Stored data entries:
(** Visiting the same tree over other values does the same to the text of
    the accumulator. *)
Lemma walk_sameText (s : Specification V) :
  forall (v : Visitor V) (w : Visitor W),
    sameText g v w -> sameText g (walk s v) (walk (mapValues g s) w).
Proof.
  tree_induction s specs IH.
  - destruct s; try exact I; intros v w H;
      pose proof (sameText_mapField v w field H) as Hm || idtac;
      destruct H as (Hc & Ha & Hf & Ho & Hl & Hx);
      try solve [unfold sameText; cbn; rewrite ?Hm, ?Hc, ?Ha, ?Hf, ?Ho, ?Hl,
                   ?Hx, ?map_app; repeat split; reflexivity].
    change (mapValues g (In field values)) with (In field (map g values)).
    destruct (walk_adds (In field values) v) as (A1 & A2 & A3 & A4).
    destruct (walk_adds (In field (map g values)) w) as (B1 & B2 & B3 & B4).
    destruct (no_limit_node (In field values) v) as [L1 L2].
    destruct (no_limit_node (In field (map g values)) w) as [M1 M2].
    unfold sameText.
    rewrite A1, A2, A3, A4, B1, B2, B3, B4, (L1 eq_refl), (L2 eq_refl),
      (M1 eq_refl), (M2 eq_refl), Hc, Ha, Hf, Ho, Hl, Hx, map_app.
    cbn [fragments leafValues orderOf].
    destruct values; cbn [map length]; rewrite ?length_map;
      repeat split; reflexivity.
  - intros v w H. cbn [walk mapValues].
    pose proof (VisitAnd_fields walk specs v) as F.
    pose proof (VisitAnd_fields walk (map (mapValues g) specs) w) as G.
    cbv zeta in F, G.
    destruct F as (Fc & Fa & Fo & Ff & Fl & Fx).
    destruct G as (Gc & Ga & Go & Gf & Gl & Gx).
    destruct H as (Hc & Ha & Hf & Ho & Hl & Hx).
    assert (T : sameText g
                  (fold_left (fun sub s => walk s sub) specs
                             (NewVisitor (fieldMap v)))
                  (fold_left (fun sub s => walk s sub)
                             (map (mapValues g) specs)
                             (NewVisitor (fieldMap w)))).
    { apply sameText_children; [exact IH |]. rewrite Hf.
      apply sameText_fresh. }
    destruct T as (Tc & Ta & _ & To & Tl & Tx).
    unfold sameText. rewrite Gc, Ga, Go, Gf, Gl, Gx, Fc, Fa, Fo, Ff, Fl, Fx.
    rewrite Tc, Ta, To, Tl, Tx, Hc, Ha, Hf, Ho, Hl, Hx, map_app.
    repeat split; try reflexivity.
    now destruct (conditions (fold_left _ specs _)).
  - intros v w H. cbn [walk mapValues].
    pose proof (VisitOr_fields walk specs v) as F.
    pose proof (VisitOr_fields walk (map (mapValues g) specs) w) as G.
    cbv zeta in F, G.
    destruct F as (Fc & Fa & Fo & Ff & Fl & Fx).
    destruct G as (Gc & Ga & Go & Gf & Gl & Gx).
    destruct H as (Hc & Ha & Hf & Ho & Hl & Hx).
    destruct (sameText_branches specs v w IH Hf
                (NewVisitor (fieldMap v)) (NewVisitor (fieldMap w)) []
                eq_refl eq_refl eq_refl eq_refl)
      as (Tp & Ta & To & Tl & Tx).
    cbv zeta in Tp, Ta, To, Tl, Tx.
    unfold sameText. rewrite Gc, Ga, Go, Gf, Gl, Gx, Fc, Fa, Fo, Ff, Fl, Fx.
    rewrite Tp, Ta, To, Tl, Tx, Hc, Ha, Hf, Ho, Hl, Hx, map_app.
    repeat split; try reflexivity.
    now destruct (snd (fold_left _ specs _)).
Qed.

...

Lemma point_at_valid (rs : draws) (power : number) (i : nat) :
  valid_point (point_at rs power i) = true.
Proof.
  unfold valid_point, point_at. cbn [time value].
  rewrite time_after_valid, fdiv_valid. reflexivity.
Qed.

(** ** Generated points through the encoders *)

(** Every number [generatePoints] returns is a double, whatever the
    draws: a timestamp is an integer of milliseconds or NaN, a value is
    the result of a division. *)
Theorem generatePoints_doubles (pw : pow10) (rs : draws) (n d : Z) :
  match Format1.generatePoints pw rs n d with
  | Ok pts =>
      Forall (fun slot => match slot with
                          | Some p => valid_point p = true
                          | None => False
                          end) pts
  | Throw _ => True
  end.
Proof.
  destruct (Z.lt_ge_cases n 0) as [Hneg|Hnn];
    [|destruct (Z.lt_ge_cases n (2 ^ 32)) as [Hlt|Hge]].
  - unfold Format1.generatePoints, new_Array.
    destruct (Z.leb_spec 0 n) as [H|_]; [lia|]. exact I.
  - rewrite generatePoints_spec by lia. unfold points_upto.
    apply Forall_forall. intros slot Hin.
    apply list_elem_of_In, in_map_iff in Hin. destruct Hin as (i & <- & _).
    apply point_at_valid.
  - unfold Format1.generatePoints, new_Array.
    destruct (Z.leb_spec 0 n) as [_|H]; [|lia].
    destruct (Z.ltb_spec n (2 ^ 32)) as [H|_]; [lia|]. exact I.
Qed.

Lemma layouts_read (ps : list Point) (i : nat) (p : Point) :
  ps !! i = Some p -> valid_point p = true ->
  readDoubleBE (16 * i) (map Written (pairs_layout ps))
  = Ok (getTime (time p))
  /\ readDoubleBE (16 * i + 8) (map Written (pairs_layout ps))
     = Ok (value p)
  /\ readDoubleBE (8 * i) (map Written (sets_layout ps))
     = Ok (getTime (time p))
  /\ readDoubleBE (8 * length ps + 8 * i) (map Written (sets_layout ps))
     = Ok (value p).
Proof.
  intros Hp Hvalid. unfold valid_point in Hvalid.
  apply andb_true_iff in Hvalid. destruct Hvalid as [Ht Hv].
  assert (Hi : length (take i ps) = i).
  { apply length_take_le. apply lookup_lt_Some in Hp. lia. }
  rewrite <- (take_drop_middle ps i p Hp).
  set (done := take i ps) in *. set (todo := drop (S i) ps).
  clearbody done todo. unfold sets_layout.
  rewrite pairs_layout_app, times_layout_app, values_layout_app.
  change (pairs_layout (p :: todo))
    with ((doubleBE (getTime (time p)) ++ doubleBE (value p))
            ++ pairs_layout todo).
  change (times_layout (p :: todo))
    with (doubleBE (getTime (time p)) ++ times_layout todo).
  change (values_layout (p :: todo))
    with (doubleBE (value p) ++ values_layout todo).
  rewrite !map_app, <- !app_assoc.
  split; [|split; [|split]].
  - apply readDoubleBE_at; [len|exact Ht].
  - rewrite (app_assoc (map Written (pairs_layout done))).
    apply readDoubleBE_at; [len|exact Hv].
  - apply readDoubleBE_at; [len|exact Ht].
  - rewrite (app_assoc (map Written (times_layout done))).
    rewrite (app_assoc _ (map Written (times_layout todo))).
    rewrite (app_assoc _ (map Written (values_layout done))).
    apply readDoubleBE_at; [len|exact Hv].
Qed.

--

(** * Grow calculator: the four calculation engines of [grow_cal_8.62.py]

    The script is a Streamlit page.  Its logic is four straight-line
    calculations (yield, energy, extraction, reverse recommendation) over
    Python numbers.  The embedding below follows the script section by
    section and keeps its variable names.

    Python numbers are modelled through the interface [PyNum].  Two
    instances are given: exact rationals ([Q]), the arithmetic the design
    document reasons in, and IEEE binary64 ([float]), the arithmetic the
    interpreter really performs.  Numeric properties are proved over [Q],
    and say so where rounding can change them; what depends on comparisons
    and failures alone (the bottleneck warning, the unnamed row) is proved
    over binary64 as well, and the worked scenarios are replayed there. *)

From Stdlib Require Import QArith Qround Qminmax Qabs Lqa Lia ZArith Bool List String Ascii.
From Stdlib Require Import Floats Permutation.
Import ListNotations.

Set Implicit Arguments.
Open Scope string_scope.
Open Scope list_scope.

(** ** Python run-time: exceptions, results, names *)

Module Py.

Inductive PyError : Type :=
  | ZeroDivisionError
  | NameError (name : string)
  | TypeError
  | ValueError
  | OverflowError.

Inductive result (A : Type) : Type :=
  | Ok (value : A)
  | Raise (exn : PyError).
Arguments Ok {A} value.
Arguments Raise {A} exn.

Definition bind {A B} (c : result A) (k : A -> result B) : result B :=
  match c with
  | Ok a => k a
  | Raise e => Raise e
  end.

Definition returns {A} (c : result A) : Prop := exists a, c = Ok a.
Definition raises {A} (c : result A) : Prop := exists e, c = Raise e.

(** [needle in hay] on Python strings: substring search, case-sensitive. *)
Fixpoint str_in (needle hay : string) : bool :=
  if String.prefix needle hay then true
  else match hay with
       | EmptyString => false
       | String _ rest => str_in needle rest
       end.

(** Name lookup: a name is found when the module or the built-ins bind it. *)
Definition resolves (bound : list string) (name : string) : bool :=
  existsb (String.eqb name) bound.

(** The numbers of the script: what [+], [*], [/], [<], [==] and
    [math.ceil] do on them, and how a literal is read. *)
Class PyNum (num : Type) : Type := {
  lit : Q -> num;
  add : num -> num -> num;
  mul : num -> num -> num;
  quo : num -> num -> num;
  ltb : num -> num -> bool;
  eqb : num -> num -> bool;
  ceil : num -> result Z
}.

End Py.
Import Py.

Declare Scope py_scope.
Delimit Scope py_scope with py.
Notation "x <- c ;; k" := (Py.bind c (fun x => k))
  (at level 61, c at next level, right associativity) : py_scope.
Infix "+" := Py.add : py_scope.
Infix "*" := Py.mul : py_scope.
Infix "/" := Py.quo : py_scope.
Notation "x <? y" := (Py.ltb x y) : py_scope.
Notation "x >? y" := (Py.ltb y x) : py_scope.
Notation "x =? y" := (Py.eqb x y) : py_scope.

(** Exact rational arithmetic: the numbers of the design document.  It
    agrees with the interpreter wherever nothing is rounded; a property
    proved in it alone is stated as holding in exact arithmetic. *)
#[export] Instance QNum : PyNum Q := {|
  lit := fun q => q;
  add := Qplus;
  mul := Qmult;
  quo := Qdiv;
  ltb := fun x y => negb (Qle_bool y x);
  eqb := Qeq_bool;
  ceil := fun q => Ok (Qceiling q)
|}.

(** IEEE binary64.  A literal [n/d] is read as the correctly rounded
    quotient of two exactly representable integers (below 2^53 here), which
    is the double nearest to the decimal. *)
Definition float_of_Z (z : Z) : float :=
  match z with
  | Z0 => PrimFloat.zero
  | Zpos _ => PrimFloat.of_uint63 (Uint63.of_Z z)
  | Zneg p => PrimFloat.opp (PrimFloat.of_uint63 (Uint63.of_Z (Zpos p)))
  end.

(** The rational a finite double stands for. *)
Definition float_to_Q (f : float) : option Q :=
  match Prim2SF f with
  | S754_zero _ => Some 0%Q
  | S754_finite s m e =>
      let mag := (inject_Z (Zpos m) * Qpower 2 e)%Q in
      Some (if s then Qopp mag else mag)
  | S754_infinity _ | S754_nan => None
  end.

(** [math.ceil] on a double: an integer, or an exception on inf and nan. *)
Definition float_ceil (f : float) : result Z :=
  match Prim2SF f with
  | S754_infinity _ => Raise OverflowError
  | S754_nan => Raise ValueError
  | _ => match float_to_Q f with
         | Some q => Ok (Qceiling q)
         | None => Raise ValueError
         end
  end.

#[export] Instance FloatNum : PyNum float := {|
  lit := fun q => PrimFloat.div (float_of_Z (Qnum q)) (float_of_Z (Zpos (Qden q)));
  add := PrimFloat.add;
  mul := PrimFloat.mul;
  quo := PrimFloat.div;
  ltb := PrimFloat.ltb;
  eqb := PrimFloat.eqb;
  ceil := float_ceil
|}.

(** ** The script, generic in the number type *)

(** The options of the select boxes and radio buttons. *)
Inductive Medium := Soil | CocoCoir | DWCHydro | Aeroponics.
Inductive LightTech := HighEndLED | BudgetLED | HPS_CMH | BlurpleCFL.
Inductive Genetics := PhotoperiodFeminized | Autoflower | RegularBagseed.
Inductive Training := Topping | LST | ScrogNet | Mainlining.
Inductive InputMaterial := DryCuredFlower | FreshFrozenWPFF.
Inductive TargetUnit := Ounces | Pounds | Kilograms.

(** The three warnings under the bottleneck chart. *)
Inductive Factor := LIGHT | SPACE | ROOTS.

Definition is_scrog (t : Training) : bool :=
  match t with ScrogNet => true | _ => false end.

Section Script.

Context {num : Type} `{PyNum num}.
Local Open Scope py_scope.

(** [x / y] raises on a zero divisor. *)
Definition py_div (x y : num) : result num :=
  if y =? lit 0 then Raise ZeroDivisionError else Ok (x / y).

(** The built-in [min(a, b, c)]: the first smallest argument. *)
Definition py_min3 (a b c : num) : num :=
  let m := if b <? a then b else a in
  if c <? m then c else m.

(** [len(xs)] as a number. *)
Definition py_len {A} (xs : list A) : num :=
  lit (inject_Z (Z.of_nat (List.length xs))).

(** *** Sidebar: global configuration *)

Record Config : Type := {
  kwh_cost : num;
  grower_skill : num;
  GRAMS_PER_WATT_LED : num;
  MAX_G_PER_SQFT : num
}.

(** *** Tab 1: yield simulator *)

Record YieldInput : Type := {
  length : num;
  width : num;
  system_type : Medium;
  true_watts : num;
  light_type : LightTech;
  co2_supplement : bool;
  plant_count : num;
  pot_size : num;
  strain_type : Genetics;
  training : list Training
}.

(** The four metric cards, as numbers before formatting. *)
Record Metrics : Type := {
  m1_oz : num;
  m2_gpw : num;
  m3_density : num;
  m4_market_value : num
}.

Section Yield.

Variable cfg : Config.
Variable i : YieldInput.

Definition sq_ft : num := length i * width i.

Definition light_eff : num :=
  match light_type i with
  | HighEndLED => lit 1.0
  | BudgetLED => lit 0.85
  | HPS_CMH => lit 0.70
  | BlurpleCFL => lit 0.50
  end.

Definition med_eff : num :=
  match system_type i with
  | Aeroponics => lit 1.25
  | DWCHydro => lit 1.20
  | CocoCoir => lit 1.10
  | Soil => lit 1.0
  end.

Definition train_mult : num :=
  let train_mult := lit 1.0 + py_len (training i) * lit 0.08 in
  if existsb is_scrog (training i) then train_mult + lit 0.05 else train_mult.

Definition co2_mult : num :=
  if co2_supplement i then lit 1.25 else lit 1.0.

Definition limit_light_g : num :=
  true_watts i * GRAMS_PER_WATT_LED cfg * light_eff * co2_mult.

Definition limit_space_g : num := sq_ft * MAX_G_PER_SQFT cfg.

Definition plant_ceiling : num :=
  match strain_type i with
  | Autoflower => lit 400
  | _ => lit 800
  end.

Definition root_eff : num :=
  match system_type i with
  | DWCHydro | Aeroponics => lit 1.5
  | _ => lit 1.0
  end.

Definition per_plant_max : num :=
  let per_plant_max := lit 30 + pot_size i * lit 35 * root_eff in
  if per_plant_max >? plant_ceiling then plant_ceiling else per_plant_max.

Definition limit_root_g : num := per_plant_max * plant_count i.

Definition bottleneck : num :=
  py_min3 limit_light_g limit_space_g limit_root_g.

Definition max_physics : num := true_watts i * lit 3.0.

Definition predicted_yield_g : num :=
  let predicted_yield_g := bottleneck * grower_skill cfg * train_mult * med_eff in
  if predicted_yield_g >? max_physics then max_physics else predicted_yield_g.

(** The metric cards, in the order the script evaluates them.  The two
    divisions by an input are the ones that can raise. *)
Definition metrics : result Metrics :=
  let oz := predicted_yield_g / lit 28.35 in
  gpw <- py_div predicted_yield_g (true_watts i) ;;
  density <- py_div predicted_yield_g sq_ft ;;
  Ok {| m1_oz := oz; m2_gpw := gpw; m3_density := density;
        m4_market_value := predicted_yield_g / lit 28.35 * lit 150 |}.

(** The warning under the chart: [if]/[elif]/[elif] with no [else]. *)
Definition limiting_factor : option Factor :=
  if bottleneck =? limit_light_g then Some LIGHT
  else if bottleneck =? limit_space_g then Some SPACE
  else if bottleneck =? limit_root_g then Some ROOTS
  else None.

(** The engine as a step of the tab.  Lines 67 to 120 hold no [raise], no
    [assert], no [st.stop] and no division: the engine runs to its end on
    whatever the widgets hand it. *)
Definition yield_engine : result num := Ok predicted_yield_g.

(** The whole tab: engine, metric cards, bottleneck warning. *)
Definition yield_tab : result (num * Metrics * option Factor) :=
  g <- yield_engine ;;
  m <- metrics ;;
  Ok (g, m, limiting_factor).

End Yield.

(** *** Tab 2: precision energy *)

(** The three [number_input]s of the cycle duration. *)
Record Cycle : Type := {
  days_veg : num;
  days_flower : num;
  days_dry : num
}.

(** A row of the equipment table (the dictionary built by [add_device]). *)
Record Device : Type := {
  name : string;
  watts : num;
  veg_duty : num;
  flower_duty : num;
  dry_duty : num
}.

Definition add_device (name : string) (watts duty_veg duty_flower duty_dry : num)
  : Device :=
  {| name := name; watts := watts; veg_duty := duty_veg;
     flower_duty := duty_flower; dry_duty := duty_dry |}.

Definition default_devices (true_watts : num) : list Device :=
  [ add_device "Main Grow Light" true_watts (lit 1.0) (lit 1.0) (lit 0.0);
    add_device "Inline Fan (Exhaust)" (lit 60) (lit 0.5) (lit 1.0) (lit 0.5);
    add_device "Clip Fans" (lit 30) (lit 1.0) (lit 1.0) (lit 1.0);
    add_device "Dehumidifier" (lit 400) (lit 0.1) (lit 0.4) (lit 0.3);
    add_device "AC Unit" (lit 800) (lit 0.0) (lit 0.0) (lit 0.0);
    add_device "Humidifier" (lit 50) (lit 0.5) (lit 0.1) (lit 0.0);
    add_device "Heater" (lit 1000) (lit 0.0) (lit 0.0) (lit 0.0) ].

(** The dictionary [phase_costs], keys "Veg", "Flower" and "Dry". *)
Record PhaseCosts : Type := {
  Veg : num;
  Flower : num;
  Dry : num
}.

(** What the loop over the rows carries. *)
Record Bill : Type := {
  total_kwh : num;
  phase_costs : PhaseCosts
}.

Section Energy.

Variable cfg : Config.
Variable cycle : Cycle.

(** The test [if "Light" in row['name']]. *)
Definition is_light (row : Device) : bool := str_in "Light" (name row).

→ Exercise objective:
Gather each line in the entries above where the string "slot" is found.

→ Exercise result:
      Forall (fun slot => match slot with
    apply Forall_forall. intros slot Hin.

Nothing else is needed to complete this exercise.